▶ Your assignment
Lines with the string "posts" must each be copied from the listing.
━━ The data ━━
(** C3.  OnlineCapacityExpansion by target, on a volume whose RAID type has
    a minimum member increment [m] (1 for RAID0, RAID5 and RAID6, 2 for
    RAID10): the drives to add are the requested targets that are not
    member drives of the volume.  When there is none, or their number is not
    divisible by [m], the command exits with "No changes found to be
    applied." and issues no POST, in check mode or not.  Otherwise it
    submits the expansion of the volume by exactly these drives (and in
    check mode reports "Changes found to be applied." instead). *)
Theorem expansion_by_target ext p cm rf rt current_pd m :
  requests p OnlineCapacityExpansionByTarget = true ->
  read_snapshot OnlineCapacityExpansionByTarget p rf
  = Some (Expansion rt current_pd) ->
  min_increment rt = Some m ->
  let add := drives_to_add p current_pd in
  let n := Z.of_nat (length add) in
  let r := run (run_command ext (mkModule p cm) rf) in
  OCE_MIN_PD_RAID_MAPPING
  = [("RAID0", 1%Z); ("RAID5", 1%Z); ("RAID6", 1%Z); ("RAID10", 2%Z)]
  /\ (add = [] \/ (n mod m <> 0)%Z ->
      exit_of (fst r) = Some no_changes /\ posts (snd r) = [])
  /\ (add <> [] -> (n mod m = 0)%Z ->
      (cm = false ->
       exit_of (fst r) <> Some no_changes
       /\ posts (snd r)
          = [mkRequest POST (RAID_ACTION_URI SYSTEM_ID "OnlineCapacityExpansion")
                       (Some (oce_target_payload (volume_of p) add))])
      /\ (cm = true ->
          exit_of (fst r) = Some changes_found /\ posts (snd r) = [])).
Proof.
  intros Hq Hs Hm add n r.
  split; [reflexivity|].
  destruct (requests_command _ _ Hq) as [Hc Hcar].
  simpl in Hs, Hcar.
  destruct (volume_id p) as [[|v0 [|]]|] eqn:Hvol; try discriminate.
  destruct (target p) as [[|d ds]|] eqn:Ht; try discriminate.
  read_chain Hs. inversion Hs; subst x0 x2; clear Hs.
  rename x into resp, x1 into drives.
  destruct (min_increment_inv _ _ Hm) as (G50 & G1 & Hm12).
  destruct (oce_by_target_run (mkModule p cm) rf v0 d ds resp rt drives
              current_pd Hvol Ht R R0 R1 R2) as (t1 & P1 & _ & _ & Z0 & NZ).
  cbv zeta in Z0, NZ. simpl check_mode in NZ.
  specialize (Z0 G50 G1). specialize (NZ G50 G1).
  assert (Hadd : add = drives_not_in (d :: ds) current_pd)
    by (unfold add, drives_to_add; rewrite Ht; reflexivity).
  assert (Hvol' : volume_of p = v0) by (unfold volume_of; rewrite Hvol; reflexivity).
  rewrite Hvol'. clear Hvol'.
  rewrite <- Hadd in Z0, NZ. fold n in Z0, NZ.
  destruct (run_lift (online_capacity_expansion (mkModule p cm) rf)) as [L1 L2].
  rewrite <- (run_command_oce ext) in L1, L2 by exact Hc.
  fold r in L1, L2. rewrite L1, L2. clear L1 L2.
  assert (Hn0 : n = 0%Z <-> add = []).
  { unfold n. destruct add; simpl; split; intros H; try reflexivity;
      try discriminate; lia. }
  split.
  - intros [Hnone | Hrem].
    + rewrite (Z0 (proj2 Hn0 Hnone)). split; [reflexivity | exact P1].
    + assert (Hn : n <> 0%Z).
      { intros E. apply Hrem. rewrite E. apply Z.mod_0_l. lia. }
      rewrite (NZ Hn m Hm).
      apply Z.eqb_neq in Hrem. rewrite Hrem. split; [reflexivity | exact P1].
  - intros Hsome Hrem.
    assert (Hn : n <> 0%Z) by (intros E; apply Hsome, Hn0, E).
    rewrite (NZ Hn m Hm). apply Z.eqb_eq in Hrem. rewrite Hrem.
    split; intros ->.
    + destruct (oce_submitted rf (Some (oce_target_payload v0 add)) t1)
        as [S1 S2].
      split; [exact S1|]. rewrite S2.
      cbn [posts filter is_post method_eqb req_method].
      fold (posts t1). rewrite P1. reflexivity.
    + split; [reflexivity | exact P1].
Qed.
━━━
▶ Written answer
      exit_of (fst r) = Some no_changes /\ posts (snd r) = [])
       /\ posts (snd r)
          exit_of (fst r) = Some changes_found /\ posts (snd r) = [])).
      cbn [posts filter is_post method_eqb req_method].
      fold (posts t1). rewrite P1. reflexivity.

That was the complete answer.